Leaders in the NHS face a particular set of challenges – many of which were highlighted during the pandemic. These include often having to navigate complex layers of command and control whilst delivering under difficult circumstances and with very real resourcing pressures and issues. Generally, we would expect leaders to knowingly take on the responsibilities and accountabilities of their roles. In the NHS, leaders must meet targets set by politicians – and the expectation is that this will include reducing waiting list times, even though they are dealing with a growing and chronic problem of staff shortages in the immediate aftermath of a pandemic.
Whilst the NHS budget is significant, the current challenges facing the system have placed additional pressure on money and resources – and this has a direct impact on whether leaders are set up to succeed or fail in the first place. Added to that, regular historic reorganisations driven by government, an ageing population which is increasing pressure on the service and the ongoing debate about the degree to which health and social care should be integrated, have created exceptional circumstances for leaders.
What do patients think of all this talk? Will yet another leadership review make any difference to them, in terms of the care they will receive?
There are many fabulous leaders within and across the NHS. Not all of these are developed “organically”. For example, it can be of value to bring in external leaders to the NHS, with fresh ideas and experience of other sectors. I was fortunate to have had the opportunity to join the NHS from the private sector in the early 2000s (via such a programme called “Gateway to Leadership’) and I have seen how peers from that programme have achieved and delivered things that have made a real and positive difference to the care that people receive.
One of the flagship internal NHS leadership programmes is the NHS Graduate Management Training Scheme (MTS), which has had a successful history of developing leaders within the NHS. I know that some leaders who join from outside don’t always find it straightforward to embed themselves successfully in their roles, without having had that early “part of the NHS family” experience that might be what participants get from the MTS. So, to what extent will this leadership review conclude that new perspectives from outside the NHS will continue to be valuable? Equally, how will this review help to change the reality for some established and very capable “organically developed” NHS leaders who might be moved to manage a failing NHS trust, and then find themselves set up to fail?
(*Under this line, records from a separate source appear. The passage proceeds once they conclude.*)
Lemma callsOf_app signal hs1 hs2 :
  callsOf signal (hs1 ++ hs2) = callsOf signal hs1 ++ callsOf signal hs2.
Proof. unfold callsOf. rewrite matching_app, map_app. reflexivity. Qed.

Lemma callsOf_same signal h : callsOf signal [(signal, h)] = [Call h signal].
Proof. unfold callsOf, matching. simpl. rewrite String.eqb_refl. reflexivity. Qed.

Lemma callsOf_other signal s h : s <> signal -> callsOf signal [(s, h)] = [].
Proof.
  intros N. unfold callsOf, matching. simpl.
  destruct (String.eqb signal s) eqn:E; [| reflexivity].
  apply String.eqb_eq in E. congruence.
Qed.

Lemma callsOf_In signal hs h a :
  In (Call h a) (callsOf signal hs) <-> a = signal /\ In (signal, h) hs.
Proof.
  unfold callsOf. rewrite in_map_iff. split.
  - intros ([s f] & E & H). simpl in E. inversion E; subst.
    apply matching_In in H. destruct H as [H ->]. auto.
  - intros [-> H]. exists (signal, h). split; [reflexivity |].
    apply matching_In. auto.
Qed.

Lemma In_filter_isCall h a l :
  In (Call h a) l <-> In (Call h a) (filter isCall l).
Proof. rewrite filter_In. simpl. tauto. Qed.

Lemma filter_isCallOf_absent signal hs h :
  ~ In (signal, h) hs -> filter (isCallOf h) (callsOf signal hs) = [].
Proof.
  intros N. unfold callsOf, matching.
  induction hs as [| [s f] hs IH]; [reflexivity |].
  simpl. destruct (String.eqb signal s) eqn:E.
  - apply String.eqb_eq in E. subst s. simpl.
    destruct (Nat.eqb f h) eqn:F.
    + apply Nat.eqb_eq in F. subst f. contradiction N. left; reflexivity.
    + apply IH. intros H. apply N. right; assumption.
  - apply IH. intros H. apply N. right; assumption.
Qed.

Lemma filter_isCallOf_count signal hs h :
  length (filter (isCallOf h) (callsOf signal hs)) = registrationsOf signal h hs.
Proof.
  unfold callsOf, matching, registrationsOf.
  induction hs as [| [s f] hs IH]; [reflexivity |].
  simpl. destruct (String.eqb signal s); simpl; [| exact IH].
  destruct (Nat.eqb f h); simpl; rewrite IH; reflexivity.
Qed.

Section Dispatch.

Variable outcome : Handler -> string -> Outcome.

Lemma attached_calls name l hs latest arg :
  attachedBy outcome (name, l) ->
  filter isCall (run (l hs latest arg)) = callsOf name hs.
Proof.
  intros A.
  destruct (attached_outline outcome name l A hs latest arg)
    as (pre & fin & -> & Hpre & Hfin & _).
  apply awaitCustom_calls; assumption.
Qed.

(** C1, as amended: on a process where [register] ran once, for each of
    the five names [register] attaches a listener under (the process-exit
    one is the string "exit"), registering [h] under the name with [on]
    and emitting the event once starts one chain, in which [h] is called
    exactly once, with the name as its argument, provided [h] was not
    already registered under that name. *)
Theorem on_then_trigger_invokes_once server p C h arg :
  registeredOnce outcome server p ->
  In C conditionNames ->
  ~ In (C, h) (customeErrorHandlers p) ->
  exists chain,
    emit C arg (on C h p) = [chain] /\
    filter (isCallOf h) (run chain) = [Call h C].
Proof.
  intros R HC N.
  pose proof (registeredOnce_on outcome server C h p R) as R'.
  destruct (emit_once_single outcome server _ C arg R' HC) as [chain E].
  exists chain. split; [exact E |].
  assert (In chain (emit C arg (on C h p))) as I by (rewrite E; left; reflexivity).
  pose proof (registeredOnce_attached outcome server _ R') as A.
  destruct (emit_calls outcome C arg _ chain A I) as [Calls _].
  rewrite <- filter_isCallOf_isCall, Calls. simpl.
  rewrite callsOf_app, filter_app, filter_isCallOf_absent by assumption.
  rewrite callsOf_same. simpl. rewrite Nat.eqb_refl. reflexivity.
Qed.

(** C2: when an event named [D] is emitted, the handler calls of each
    chain are exactly those of the entries whose name is the string [D],
    with [D] as argument; the [map] callback does nothing for an entry
    under another name; so a handler registered only under [C], with
    [C <> D], is not called. *)
Theorem dispatch_by_exact_name p D arg chain :
  reachable outcome p ->
  In chain (emit D arg p) ->
  filter isCall (run chain) = callsOf D (customeErrorHandlers p) /\
  (forall C h, C <> D -> errorPromise D (C, h) = ([], Resolved)) /\
  (forall C h, C <> D ->
     (forall s, In (s, h) (customeErrorHandlers p) -> s = C) ->
     forall a, ~ In (Call h a) (run chain)).
Proof.
  intros R I.
  destruct (emit_calls outcome D arg p chain (reachable_attached outcome p R) I)
    as [Calls _].
  split; [exact Calls |]. split.
  - intros C h N. unfold errorPromise.
    destruct (String.eqb D C) eqn:E; [| reflexivity].
    apply String.eqb_eq in E. congruence.
  - intros C h N Only a H.
    apply In_filter_isCall in H. rewrite Calls in H.
    apply callsOf_In in H. destruct H as [_ H].
    apply Only in H. congruence.
Qed.

(** C7: [on] appends to the list and nothing else touches it; when an
    event fires, the calls of each chain are those of all the entries
    under its name, in the order of the list, so every registration of a
    handler, duplicates included, gives one call. *)
Theorem registrations_all_invoked_in_order :
  (forall error listener p,
      customeErrorHandlers (on error listener p) =
      customeErrorHandlers p ++ [(error, listener)]) /\
  (forall server p,
      customeErrorHandlers (register outcome server p) = customeErrorHandlers p) /\
  (forall p name arg chain,
      reachable outcome p -> In chain (emit name arg p) ->
      filter isCall (run chain) =
      map (fun entry => Call (snd entry) name)
          (filter (fun entry => String.eqb name (fst entry))
                  (customeErrorHandlers p)) /\
      forall h, length (filter (isCallOf h) (run chain)) =
                registrationsOf name h (customeErrorHandlers p)).
Proof.
  split; [reflexivity |]. split; [reflexivity |].
  intros p name arg chain R I.
  destruct (emit_calls outcome name arg p chain (reachable_attached outcome p R) I)
    as [Calls _].
  split; [exact Calls |].
  intros h. rewrite <- filter_isCallOf_isCall, Calls.
  apply filter_isCallOf_count.
Qed.

(** C8: [on] takes any string and appends the registration; under a
    string that is none of the names [register] attaches a listener
    under, the registration changes the calls of no chain of any event,
    and a handler registered only under such strings is never called. *)
Theorem on_accepts_any_name s h p :
  reachable outcome p ->
  reachable outcome (on s h p) /\
  customeErrorHandlers (on s h p) = customeErrorHandlers p ++ [(s, h)] /\
  (~ In s conditionNames ->
   forall name arg,
     map (fun c => filter isCall (run c)) (emit name arg (on s h p)) =
     map (fun c => filter isCall (run c)) (emit name arg p)) /\
  (~ In s conditionNames ->
   (forall s', In (s', h) (customeErrorHandlers p) -> ~ In s' conditionNames) ->
   forall name arg chain a,
     In chain (emit name arg (on s h p)) -> ~ In (Call h a) (run chain)).
Proof.
  intros R.
  split; [apply reach_on; exact R |]. split; [reflexivity |].
  pose proof (reachable_attached outcome p R) as A.
  split.
  - intros N name arg. unfold emit. simpl. rewrite !map_map.
    apply map_ext_in. intros [n l] H. apply filter_In in H.
    destruct H as [H E]. simpl in *. apply String.eqb_eq in E. subst n.
    unfold wellAttached in A. rewrite Forall_forall in A. specialize (A _ H).
    rewrite !(attached_calls name l _ _ _ A).
    rewrite callsOf_app, callsOf_other, app_nil_r; [reflexivity |].
    intros ->. apply N. eapply attached_recognized; eassumption.
  - intros N Only name arg chain a I H.
    pose proof (reachable_attached outcome _ (reach_on outcome s h p R)) as A'.
    destruct (emit_outline outcome name arg _ chain A' I) as [Hname _].
    destruct (emit_calls outcome name arg _ chain A' I) as [Calls _].
    apply In_filter_isCall in H. rewrite Calls in H.
    apply callsOf_In in H. destruct H as [_ H]. simpl in H.
    apply in_app_or in H. destruct H as [H | [H | []]].
    + exact (Only _ H Hname).
    + inversion H; subst. exact (N Hname).
Qed.

End Dispatch.

(** ** Order inside one chain *)

Lemma split_after_prefix {A : Type} (P : A -> bool) (pre rest l1 l2 : list A) (e : A) :
  pre ++ rest = l1 ++ e :: l2 ->
  Forall (fun x => P x = false) pre ->
  P e = true ->
  exists t, l1 = pre ++ t /\ rest = t ++ e :: l2.
Proof.
  revert l1. induction pre as [| a pre IH]; intros l1 E F He.
  - exists l1. auto.
  - inversion F as [| ? ? Ha F']; subst.
    destruct l1 as [| b l1]; simpl in E; inversion E; subst.
    + congruence.
    + destruct (IH l1 H1 F' He) as (t & -> & ->). exists t. auto.
Qed.

Lemma logs_not_finalize pre :
  Forall (fun e => isLog e = true) pre -> Forall (fun e => isFinalize e = false) pre.
Proof.
  apply Forall_impl. intros e H. destruct e; try discriminate; reflexivity.
Qed.

Lemma settled_not_finalize l :
  Forall (fun e => isSettled e = true) l -> Forall (fun e => isFinalize e = false) l.
Proof.
  apply Forall_impl. intros e H. destruct e; try discriminate; reflexivity.
Qed.

Lemma callsOf_not_finalize signal hs :
  Forall (fun e => isFinalize e = false) (callsOf signal hs).
Proof.
  unfold callsOf. apply Forall_forall. intros e H.
  apply in_map_iff in H. destruct H as (entry & <- & _). reflexivity.
Qed.

Lemma settledOf_In signal hs h :
  In (signal, h) hs -> In (Settled h signal Fulfils) (settledOf signal hs).
Proof.
  intros H. unfold settledOf. apply in_map_iff.
  exists (signal, h). split; [reflexivity |]. apply matching_In. auto.
Qed.

Section Ordering.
This sometimes leads to brilliant long serving achievers then leaving the NHS or having their NHS careers derailed only to find someone else being brought in to lead in the same impossible context, with the pattern repeating itself.
While it’s important to make sure that the people running the NHS have excellent leadership skills and the right values, it’s just as important to make sure that they are properly supported with resources. They need to be able to recruit enough of the right skills, retain staff, invest in equipment and implement up-to-date IT systems.
Alongside the leadership reviews over the years, in the past decade we have seen multiple NHS reorganisations, all of which have consumed time and energy as staff and managers adapt to new ways of working. This has led to some real benefits as well as some extremely unnecessary distractions from the important job at hand – improving care and its experience for patients.
The NHS has just emerged from a pandemic and this is not the time to be implying that there is something fundamentally wrong with NHS leadership through a major review. The focus now should be on supporting NHS leaders to do their job to the best of their ability during these incredibly challenging times.